Он даже не сразу понял, когда в дверь начали звонить и среагировал с большим запозданием. Судя по тому, что звонки продолжались, это был кто-то очень настойчивый. Тяжело поднявшись, Тимофей подошел к двери, заглянул в глазок и на секунду прислонился лбом к холодной поверхности перед тем, как открыть. Решившись, он отпер дверь и едва успел прикрыть глаза — за мгновение до того, как получил ожидаемый и вполне справедливый удар в челюсть. Боль на секунду оглушила, потом половина лица занемела, взгляд постепенно сфокусировался, а до ушей дошел хлопок двери — Макс закрыл ее изнутри.
— Надеюсь, лед у тебя в холодильнике есть? — деловито спросил гость, морщась от боли в разбитых пальцах.
— Где-то был, — так же спокойно отозвался Тимофей, стараясь не сильно шевелить губами и осторожно проверил пальцами челюсть. Широко открыв рот и снова закрыв его, он убедился, что кость не сломана и криво улыбнулся:
— Бить ты, положим, толком не умеешь.
— Я бы на твоем месте больше помалкивал, — прорычал Макс. — Я тебе больше не друг.
— Как скажешь.
Тимофей закрыл за ним дверь и хмуро пошел на кухню за льдом. С той секунды, как он увидел Макса в глазок, все стало понятно. Тот мог злиться как черт, но все-таки приехал. И это дорогого стоило, после такой-то истории.
Он достал лед, протянул Максу, молча сел за стол. Тот поделил пакет на две части с прежней деловитостью, протянул половину через стол. Приложив его к щеке, Тимофей вздохнул:
— Спрашивай.
— Лори. Что за. Херня? — прорычал Макс.
— У меня нет оправданий. Послушай, я знаю, что ты был близок с этой женщиной, и…
— Мне не нужны оправдания, — зарычал Макс еще сильнее, перебивая. — Я не просто был с ней близок. Я до этого еще был ее психотерапевтом, чтобы ты понимал.
Его лицо побелело от злости.
— О, черт. Еще и это, — протянул Тимофей, закрыл глаза и покачал головой.
— Еще и это, — процедил Макс. — Так что я немного больше в курсе этой истории, чем ты думаешь. Говори.
Тимофей откинулся на спинку стула, отвел глаза:
— Хорошо. Она не сказала стоп-слова. Я был самонадеянным идиотом. И еще мы оба были пьяны.
— Твою мать, — процедил Макс побелевшими губами. — Твою ж мать.
Они встретились взглядами и отвели глаза как по команде.

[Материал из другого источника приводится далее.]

Lemma alias_direction_witness :
  let element :=
    {| QueryElement.value := "SELECT 1"; QueryElement.alias := "cte";
       QueryElement.join_keyword := ""; QueryElement.is_subquery := true |} in
  created WITH "" (PyTuple [PyStrV "cte"; PyStrV "SELECT 1"]) element
  /\ PyStr.truthy (_normalize_sql (PyStrV "cte")) = true
  /\ Query._format_element WITH element
     = "cte AS (" +:+ LF +:+ "    SELECT 1" +:+ LF +:+ ")".
Proof.
  intros element.
  assert (Hcreated : created WITH ""
                       (PyTuple [PyStrV "cte"; PyStrV "SELECT 1"]) element)
    by (vm_compute; reflexivity).
  assert (Halias : PyStr.truthy (_normalize_sql (PyStrV "cte")) = true)
    by (vm_compute; reflexivity).
  split; [exact Hcreated|]. split; [exact Halias|].
  rewrite (proj1 (alias_direction WITH "" _ (PyStrV "cte") (PyStrV "SELECT 1")
                    element (or_introl eq_refl) Hcreated Halias)).
  vm_compute. reflexivity.
Defined.

(** C4 as it is written fails: the element [WITH(("cte","SELECT 1"))]
    stores is a subquery, and it is not rendered as [cte AS SELECT 1]. *)
Lemma alias_direction_counterexample :
  let element :=
    {| QueryElement.value := "SELECT 1"; QueryElement.alias := "cte";
       QueryElement.join_keyword := ""; QueryElement.is_subquery := true |} in
  Query._clauses
    (Query.call Query.init "WITH"
       [PyTuple [PyStrV "cte"; PyStrV "SELECT 1"]]).1 !! WITH
  = Some {| ClauseCollection.elements := [element];
            ClauseCollection.flag := None |}
  /\ Query._format_element WITH element
     = "cte AS (" +:+ LF +:+ "    SELECT 1" +:+ LF +:+ ")"
  /\ Query._format_element WITH element <> "cte AS SELECT 1".
Proof.
  intros element.
  split; [vm_compute; reflexivity|].
  split; [vm_compute; reflexivity|].
  vm_compute. discriminate.
Qed.

(** ** Flags of reachable builders *)

Lemma init_flags_sound : flags_sound Query.init.
Proof.
  intros keyword. exists ClauseCollection.init.
  split; [destruct keyword; vm_compute; reflexivity|]. left. reflexivity.
Qed.

Lemma add_flags_sound self clause_name args :
  flags_sound self -> flags_sound (Query.add self clause_name args).1.
Proof.
  intros Hsound.
  destruct (Query.add self clause_name args) as [self' result] eqn:Hadd.
  simpl. apply add_cases in Hadd
    as [(e & _ & -> & _)
       |[(keyword & flag & jk & _ & _ & -> & _)
        |[(keyword & flag & jk & clause & held & _ & _ & _ & _ & _ & -> & _)
         |(keyword & flag & jk & clause & clause' & Hresolve & Hlookup & _
           & Hloop & ->)]]]; try assumption.
  intros k. destruct (decide (keyword = k)) as [<-|Hne].
  - exists clause'. split; [apply store_lookup|].
    assert (Hflag := add_elements_flag
                       {| ClauseCollection.elements :=
                            ClauseCollection.elements clause;
                          ClauseCollection.flag :=
                            if PyStr.truthy flag then Some flag
                            else ClauseCollection.flag clause |}
                       keyword jk args).
    rewrite Hloop in Hflag. simpl in Hflag. rewrite Hflag.
    destruct (PyStr.truthy flag) eqn:Htruthy.
    + destruct (resolve_flagged _ _ _ _ Hresolve Htruthy) as [-> [->| ->]];
        auto.
    + destruct (Hsound keyword) as (clause0 & Hlookup0 & Hflag0).
      rewrite Hlookup in Hlookup0. injection Hlookup0 as <-. exact Hflag0.
  - destruct (Hsound k) as (clause0 & Hlookup0 & Hflag0).
    exists clause0. split; [|exact Hflag0].
    rewrite (store_lookup_ne _ _ _ _ Hne). exact Hlookup0.
Qed.

Lemma reachable_flags_sound self : reachable self -> flags_sound self.
Proof.
  induction 1 as [|self clause_name args _ IH].
  - apply init_flags_sound.
  - apply add_flags_sound, IH.
Qed.

(** A flag held by a store of a reachable builder counts as a flag in the
    test [if self.flag]. *)
Lemma reachable_flag_truthy self keyword clause held :
  reachable self ->
  Query._clauses self !! keyword = Some clause ->
  ClauseCollection.flag clause = Some held ->
  PyStr.truthy held = true.
Proof.
  intros Hreach Hlookup Hheld.
  destruct (reachable_flags_sound _ Hreach keyword)
    as (clause0 & Hlookup0 & Hflag0).
  rewrite Hlookup in Hlookup0. injection Hlookup0 as <-.
  rewrite Hheld in Hflag0.
  destruct Hflag0 as [|[_ [[= ->]|[= ->]]]]; [discriminate| |]; reflexivity.
Qed.

(** C6: setting a flag on a clause store that holds one raises
    [FlagConflict], whether the new flag is the held one or another, and
    the held flag stays: so for [set_flag] on a store, so for every [add]
    with a flag on a reachable builder whose store holds a flag, and no
    call of [add] changes a flag that is held.  After
    [add("SELECT DISTINCT", "x")], both [add("SELECT ALL", "y")] and
    [add("SELECT DISTINCT", "y")] raise and leave the builder as it was. *)
Theorem flag_conflict :
  (forall clause new,
     ClauseCollection.holds_flag clause = true ->
     exists held,
       ClauseCollection.flag clause = Some held
       /\ ClauseCollection.set_flag clause new
          = (clause, Raise (FlagConflict held new)))
  /\ (forall self clause_name args keyword flag join_keyword clause held,
        reachable self ->
        Query.resolve clause_name = Return (keyword, flag, join_keyword) ->
        PyStr.truthy flag = true ->
        Query._clauses self !! keyword = Some clause ->
        ClauseCollection.flag clause = Some held ->
        Query.add self clause_name args
        = (self, Raise (FlagConflict held flag)))
  /\ (forall self clause_name args keyword clause held,
        reachable self ->
        Query._clauses self !! keyword = Some clause ->
        ClauseCollection.flag clause = Some held ->
        exists clause',
          Query._clauses (Query.add self clause_name args).1 !! keyword
          = Some clause'
          /\ ClauseCollection.flag clause' = Some held)
  /\ (let first := Query.add Query.init "SELECT DISTINCT" [Plain (PyStrV "x")] in
      first.2 = Return tt
      /\ Query.add first.1 "SELECT ALL" [Plain (PyStrV "y")]
         = (first.1, Raise (FlagConflict "DISTINCT" "ALL"))
      /\ Query.add first.1 "SELECT DISTINCT" [Plain (PyStrV "y")]
         = (first.1, Raise (FlagConflict "DISTINCT" "DISTINCT"))).
Proof.
  split; [|split; [|split]].
  - intros clause new Hholds. unfold ClauseCollection.holds_flag in Hholds.
    destruct (ClauseCollection.flag clause) as [held|] eqn:Hheld;
      [|discriminate].
    exists held. split; [reflexivity|]. apply set_flag_held; assumption.
  - intros self clause_name args keyword flag jk clause held
      Hreach Hresolve Htruthy Hlookup Hheld.
    rewrite (add_resolved _ _ _ _ _ _ _ Hresolve Hlookup), Htruthy.
    rewrite (set_flag_held _ _ _ Hheld
               (reachable_flag_truthy _ _ _ _ Hreach Hlookup Hheld)).
    simpl. rewrite (store_same _ _ _ Hlookup). reflexivity.
  - intros self clause_name args keyword clause held Hreach Hlookup Hheld.
    assert (Hht := reachable_flag_truthy _ _ _ _ Hreach Hlookup Hheld).
    destruct (Query.add self clause_name args) as [self' result] eqn:Hadd.
    simpl. apply add_cases in Hadd
      as [(e & _ & -> & _)
         |[(k & flag & jk & _ & _ & -> & _)
          |[(k & flag & jk & c & h & _ & _ & _ & _ & _ & -> & _)
           |(k & flag & jk & c & c' & Hresolve & Hlookup' & Hfree
             & Hloop & ->)]]]; eauto.
    destruct (decide (k = keyword)) as [->|Hne].
    + exists c'. split; [apply store_lookup|].
      rewrite Hlookup in Hlookup'. injection Hlookup' as <-.
      assert (Hflag := add_elements_flag
                         {| ClauseCollection.elements :=
                              ClauseCollection.elements clause;
                            ClauseCollection.flag :=
                              if PyStr.truthy flag then Some flag
                              else ClauseCollection.flag clause |}
                         keyword jk args).
      rewrite Hloop in Hflag. simpl in Hflag. rewrite Hflag.
      destruct (PyStr.truthy flag); [|exact Hheld].
      unfold ClauseCollection.holds_flag in Hfree.
      rewrite Hheld, Hht in Hfree. discriminate.
    + exists clause. split; [|exact Hheld].
      rewrite (store_lookup_ne _ _ _ _ Hne). exact Hlookup.
  - repeat split; vm_compute; reflexivity.
Qed.

Lemma flag_conflict_witness :
  let self := (Query.add Query.init "SELECT DISTINCT" [Plain (PyStrV "x")]).1 in
  let clause :=
    {| ClauseCollection.elements :=
         [{| QueryElement.value := "x"; QueryElement.alias := "";
             QueryElement.join_keyword := "";
             QueryElement.is_subquery := false |}];
       ClauseCollection.flag := Some "DISTINCT" |} in
  reachable self
  /\ Query.resolve "SELECT ALL" = Return (SELECT, "ALL", "")
  /\ PyStr.truthy "ALL" = true
  /\ Query._clauses self !! SELECT = Some clause
  /\ ClauseCollection.flag clause = Some "DISTINCT"
  /\ Query.add self "SELECT ALL" [Plain (PyStrV "y")]
     = (self, Raise (FlagConflict "DISTINCT" "ALL")).
Proof.
  intros self clause.
  assert (Hreach : reachable self) by (apply reachable_add, reachable_init).
  assert (Hresolve : Query.resolve "SELECT ALL" = Return (SELECT, "ALL", ""))
    by (vm_compute; reflexivity).
  assert (Hlookup : Query._clauses self !! SELECT = Some clause)
    by (vm_compute; reflexivity).
  split; [exact Hreach|]. split; [exact Hresolve|]. split; [reflexivity|].
  split; [exact Hlookup|]. split; [reflexivity|].
  exact (proj1 (proj2 flag_conflict) self "SELECT ALL" [Plain (PyStrV "y")]
           SELECT "ALL" "" clause "DISTINCT"
           Hreach Hresolve eq_refl Hlookup eq_refl).
Defined.

(** ** Calls on different keywords *)

Lemma query_eq (self other : Query.t) :
  Query._clauses self = Query._clauses other -> self = other.
Proof. destruct self, other. simpl. intros ->. reflexivity. Qed.

(** A call of [add] leaves the clause stores of the other keywords alone. *)
Lemma add_lookup_ne self clause_name args keyword flag join_keyword other :
  Query.resolve clause_name = Return (keyword, flag, join_keyword) ->
  keyword <> other ->
  Query._clauses (Query.add self clause_name args).1 !! other
  = Query._clauses self !! other.
Proof.
  intros Hresolve Hne.
  destruct (Query.add self clause_name args) as [self' result] eqn:Hadd.
  simpl. apply add_cases in Hadd
    as [(e & _ & -> & _)
       |[(k & f & jk & _ & _ & -> & _)
        |[(k & f & jk & c & h & _ & _ & _ & _ & _ & -> & _)
         |(k & f & jk & c & c' & Hresolve' & _ & _ & _ & ->)]]];
    try reflexivity.
  rewrite Hresolve in Hresolve'. injection Hresolve' as <- <- <-.
  apply store_lookup_ne, Hne.
Qed.

(** What a call of [add] raises or returns, and what it leaves in the
    clause store of its keyword, depend on that clause store alone. *)
Lemma add_local self other clause_name args keyword flag join_keyword :
  Query.resolve clause_name = Return (keyword, flag, join_keyword) ->
  Query._clauses self !! keyword = Query._clauses other !! keyword ->
  (Query.add self clause_name args).2 = (Query.add other clause_name args).2
  /\ Query._clauses (Query.add self clause_name args).1 !! keyword
     = Query._clauses (Query.add other clause_name args).1 !! keyword.
Proof.
  intros Hresolve Hsame.
  destruct (Query._clauses self !! keyword) as [clause|] eqn:Hlookup.
  - rewrite (add_resolved self _ _ _ _ _ _ Hresolve Hlookup).
    rewrite (add_resolved other _ _ _ _ _ _ Hresolve (eq_sym Hsame)).
    simpl.
    destruct (if PyStr.truthy flag
              then ClauseCollection.set_flag clause flag
              else (clause, Return tt)) as [flagged [[]|e]];
      cbn [fst snd]; cbv zeta; cbn [fst snd]; rewrite !store_lookup; auto.
  - unfold Query.add. rewrite Hresolve, Hlookup, <- Hsame. simpl.
    rewrite Hlookup, <- Hsame. auto.
Qed.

Они оба знали, что Максу тоже доводилось делать ошибки с сабами. С каждым домом случается. Не такие, разумеется, как у него с Лори, но всякое бывает. И, слушая истории о таких эпик-фейлах, каждый всегда примеряет на себя, думая: мог бы я оказаться на его месте? Судя по выражению лица Макса, тот решил, что — да. Мог. Мог — сам перебирал с алкоголем по молодости. И с сабами, которые не говорят стоп-слов вовремя, сталкивался не раз и не два.
— Вы договаривались на игры с плетью?
— Разумеется.
— Чья это была идея?
— Разумеется, ее. Я ненавижу плети, ты же знаешь. Ненавижу ранить кожу.
Лицо Тимофея исказилось, и Макс тоже поменялся в лице, что-то вспомнив. Они говорили об этом раньше. Когда Макс учился обращаться с плетью, Тимофей был единственным, кто отговаривал до последнего. Кто яростно возражал и постоянно говорил ему о том, как опасен этот девайс.